I make it sound easy; it’s actually not. I have to organize my work life and make sure everything is straight there while I’m gone, and my work spouse is in charge — marvelous lady that she is. I must prep the husband/ranch manager for all that needs to be accomplished during my absence at home. I must buy flights, bus tickets to the airport, hotels for overnight stays and so on. But it’s a pretty well-oiled machine these days and, together, we all make it happen so dad can have his time.
And now his sister of 96 years young is going into a nursing home, and I think that has hit him quite hard. She has always been there for him, his big sister. When they were youngsters living in London at the beginning of the Second World War, he and his sister were among thousands of children sent away from the city and their parents by train to be safer in the countryside.
It must have been such a fearful time for them, being sent away to the unknown at such a young age, but he always had his sister by his side with her practical big sister head and calm nature to take care of things. She is now blind and deaf and seems to be fading — a fact that he recognizes, but that will hit very hard when the day comes. This generation that were Second World War babies are so resilient — oftentimes stubborn and difficult and opiniated, with guarded emotions, but they are tough as nails. Many of my friends still have their parents and it is a uniform thread.
My next visit — all being well — will be to celebrate his 94th birthday with him. And what do you get a 94-year-old as a present? Whatever he wants, I’d say, which in father’s case is normally lovely Cali treats he can’t find on the Isle of Man for less than a second mortgage … like apricots, walnuts, almonds, pistachios. The last time I traveled, my case was filled with kilos of the stuff, and I imagine there will be further requests forthcoming before I leave. And I don’t mind, I don’t mind at all. At this stage in his life, he should have whatever he wants.
I know he’d love to win a game of Scrabble against me, but I seem to get so very lucky with my letters when we play, so that has not happened for a little while. Maybe it can be a bonus birthday present for him while I am over there. He loves a game of Scrabble! We argue over English and American spellings and rotate, for spell checking, an American Webster with an English Collins online dictionary in order to keep things fair. I get flashbacks of when he and mother would play together years ago — they were so fiercely competitive and both great players.

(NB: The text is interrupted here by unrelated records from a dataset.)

(* ===== verification/Effects.v ===== *)
(** Stateful code whose state outlives an error.

    A method on [&mut self] that returns [Result] keeps the mutations it made
    before an [Err]: [op S E A] is a function from the state to the state it
    leaves and the outcome, and [do!] is the [?] operator on it. *)
From S2P Require Import Prelude.

Definition op (S E A : Type) : Type := S → S * result E A.

Definition op_ret {S E A} (a : A) : op S E A := λ s, (s, Ok a).
Definition op_err {S E A} (e : E) : op S E A := λ s, (s, Err e).
Definition op_lift {S E A} (r : result E A) : op S E A := λ s, (s, r).
Definition op_bind {S E A B} (m : op S E A) (k : A → op S E B) : op S E B :=
  λ s, let '(s', r) := m s in
       match r with
       | Ok a => k a s'
       | Err e => (s', Err e)
       | Panic => (s', Panic)
       end.

Notation "'do!' x ':=' m 'in' k" := (op_bind m (λ x, k))
  (at level 10, x name, m at level 100, k at level 200,
   format "'[v' 'do!'  x  ':='  m  'in' '/' k ']'") : ntd_scope.
Notation "'do!' ' p ':=' m 'in' k" := (op_bind m (λ p, k))
  (at level 10, p strict pattern, m at level 100, k at level 200) : ntd_scope.

(** A read of the state that can fail. *)
Definition op_gets {S E A} (f : S → result E A) : op S E A := λ s, (s, f s).

(** A loop [for x in xs { body(x)? }] over a stateful body. *)
Fixpoint op_each {S E A} (f : A → op S E unit) (l : list A) : op S E unit :=
  match l with
  | [] => op_ret tt
  | x :: l' => do! _ := f x in op_each f l'
  end.

(** Run an operation on the first half of the state. *)
Definition on_fst {S T E A} (m : op S E A) : op (S * T) E A :=
  λ s, let '(s1, r) := m s.1 in ((s1, s.2), r).

Section op_lemmas.
Context {S E : Type}.

Lemma op_bind_ok {A B} (m : op S E A) (k : A → op S E B) s s' a :
  m s = (s', Ok a) → op_bind m k s = k a s'.
Proof. intros Hm. unfold op_bind. by rewrite Hm. Qed.

(** What a sequence leaves is what its first part left, or what the rest
    made of it. *)
Lemma op_bind_inv {A B} (m : op S E A) (k : A → op S E B) s s' r :
  op_bind m k s = (s', r) →
  (∃ s1 a, m s = (s1, Ok a) ∧ k a s1 = (s', r)) ∨
  (∃ e, m s = (s', Err e) ∧ r = Err e) ∨
  (m s = (s', Panic) ∧ r = Panic).
Proof. unfold op_bind. destruct (m s) as [s1 [a|e|]]; naive_solver. Qed.

(** [P] holds of the state on every outcome of [m]. *)
Lemma op_each_inv {A} (P : S → Prop) (f : A → op S E unit) l s s' r :
  P s → (∀ s s' x r, P s → x ∈ l → f x s = (s', r) → P s') →
  op_each f l s = (s', r) → P s'.
Proof.
  revert s. induction l as [|x l IH]; intros s Hs Hf; simpl; [by intros [= <- _]|].
  intros [(s1 & a & Hx & Hl)|[(e & Hx & _)|[Hx _]]]%op_bind_inv.
  - refine (IH s1 _ _ Hl); [by apply (Hf _ _ _ _ Hs (list_elem_of_here _ _) Hx)|].
    intros ???? Hs1 Hin. apply Hf; [done|by right].
  - by apply (Hf _ _ _ _ Hs (list_elem_of_here _ _) Hx).
  - by apply (Hf _ _ _ _ Hs (list_elem_of_here _ _) Hx).
Qed.
End op_lemmas.

Lemma on_fst_ok {S T E A} (m : op S E A) (s s' : S) (t : T) r :
  m s = (s', r) → on_fst m (s, t) = ((s', t), r).
Proof. intros Hm. unfold on_fst. simpl. by rewrite Hm. Qed.

(** ** Triples

    [triple P m Q T]: from a state in [P], [m] either returns some [a] and leaves
    a state in [Q a], or fails (or panics) and leaves one in [T].  An invariant
    is the case [P = Q a = T], [maintains]. *)
Definition triple {S E A} (P : S → Prop) (m : op S E A) (Q : A → S → Prop) (T : S → Prop)
  : Prop :=
  ∀ s, P s → match m s with (s', Ok a) => Q a s' | (s', _) => T s' end.
Definition maintains {S E A} (P : S → Prop) (m : op S E A) : Prop :=
  triple P m (λ _, P) P.

Section triples.
Context {S E : Type}.
Implicit Types P T : S → Prop.

Lemma triple_ret {A} P (a : A) (Q : A → S → Prop) T :
  (∀ s, P s → Q a s) → triple (E:=E) P (op_ret a) Q T.
Proof. by intros H s Hs; apply H. Qed.
Lemma triple_err {A} P (e : E) (Q : A → S → Prop) T :
  (∀ s, P s → T s) → triple P (op_err e) Q T.
Proof. by intros H s Hs; apply H. Qed.
Lemma triple_gets {A} P (f : S → result E A) T :
  (∀ s, P s → T s) → triple P (op_gets f) (λ a s, P s ∧ f s = Ok a) T.
Proof. intros H s Hs. unfold op_gets. destruct (f s) eqn:?; auto. Qed.
Lemma triple_bind {A B} P (m : op S E A) (k : A → op S E B) Q R T :
  triple P m Q T → (∀ a, triple (Q a) (k a) R T) → triple P (op_bind m k) R T.
Proof.
  intros Hm Hk s Hs. specialize (Hm s Hs). unfold op_bind.
  destruct (m s) as [s' [a|e|]]; [by apply Hk|done..].
Qed.
Lemma triple_weaken {A} P P' (m : op S E A) (Q Q' : A → S → Prop) T T' :
  triple P m Q T → (∀ s, P' s → P s) → (∀ a s, Q a s → Q' a s) → (∀ s, T s → T' s) →
  triple P' m Q' T'.
Proof.
  intros Hm HP HQ HT s Hs. specialize (Hm s (HP s Hs)).
  destruct (m s) as [s' [a|e|]]; auto.
Qed.
Lemma triple_and {A} P P' (m : op S E A) (Q Q' : A → S → Prop) T T' :
  triple P m Q T → triple P' m Q' T' →
  triple (λ s, P s ∧ P' s) m (λ a s, Q a s ∧ Q' a s) (λ s, T s ∧ T' s).
Proof.
  intros H1 H2 s [Hs Hs']. specialize (H1 s Hs). specialize (H2 s Hs').
  destruct (m s) as [s' [a|e|]]; auto.
Qed.
Lemma triple_pure {A} (φ : Prop) P (m : op S E A) Q T :
  (φ → triple P m Q T) → triple (λ s, P s ∧ φ) m Q T.
Proof. intros H s [Hs Hφ]. by apply H. Qed.
Lemma triple_state {A} P (m : op S E A) Q T :
  (∀ s0, P s0 → triple (λ s, s = s0) m Q T) → triple P m Q T.
Proof. intros H s Hs. by apply (H s Hs). Qed.

Lemma maintains_bind {A B} P (m : op S E A) (k : A → op S E B) :
  maintains P m → (∀ a, maintains P (k a)) → maintains P (op_bind m k).
Proof. intros Hm Hk. by eapply triple_bind. Qed.
Lemma maintains_ret {A} P (a : A) : maintains (E:=E) P (op_ret a).
Proof. by apply triple_ret. Qed.
Lemma maintains_err {A} P (e : E) : maintains (A:=A) P (op_err e).
Proof. by apply triple_err. Qed.
Lemma maintains_gets {A} P (f : S → result E A) : maintains P (op_gets f).
Proof. eapply triple_weaken; [by apply triple_gets|..]; naive_solver. Qed.
Lemma maintains_if {A} P (b : bool) (m1 m2 : op S E A) :
  maintains P m1 → maintains P m2 → maintains P (if b then m1 else m2).
Proof. by destruct b. Qed.

(** From a triple to the run it describes. *)
Lemma triple_run {A} P (m : op S E A) Q T s :
  triple P m Q T → P s →
  (∃ s' a, m s = (s', Ok a) ∧ Q a s') ∨ (T (m s).1 ∧ ¬ is_ok (m s).2).
Proof.
  intros Hm Hs. specialize (Hm s Hs). destruct (m s) as [s' [a|e|]]; [left; eauto|right..]; auto.
Qed.
Lemma maintains_fst {A} P (m : op S E A) s : maintains P m → P s → P (m s).1.
Proof. intros Hm Hs. specialize (Hm s Hs). by destruct (m s) as [s' [a|e|]]. Qed.
End triples.

Create HintDb maintains discriminated.
#[export] Hint Constants Opaque : maintains.
#[export] Hint Resolve maintains_ret maintains_err maintains_gets : maintains.

(** Discharge [maintains P m] for an operation built from the combinators. *)
Ltac solve_maintains :=
  repeat first
    [ progress intros
    | apply maintains_bind | apply maintains_if
    | solve [eauto with maintains nocore]
    | case_match ].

And now I’m going to try to digitally archive our family photo albums that are still in his possession, though many of the old color prints are fading fast and are not of great quality. We must scan and save diligently for the photographic history of our family to be preserved for upcoming generations.
Dad found an old Kodachrome film in a camera he believed to belong to either his father or stepmother. He estimates the film to be around 50 to 60 years old, and I am entrusted to the care of this film to schlep along to some camera professionals and see if they can print anything from it. What an exciting prospect that is for some hidden family history to come to the fore.
I see people taking photos all the time with their phones and wonder how many folk actually print out or preserve these moments in time. I have shelves of albums myself that should be preserved in a better way than just gathering up dust and decaying on bookcases, but who has the time truly?
I know the answer to that — you have to make the time. You must take the trips, take the pix, frame and preserve the memories. For my part, I do my best. Knowing what I now do about how precious snapshots in time will always be, especially when that person has passed, I endeavor to frame, preserve, enhance whatever I can for the generations to come.
I think that’s the best any of us can do.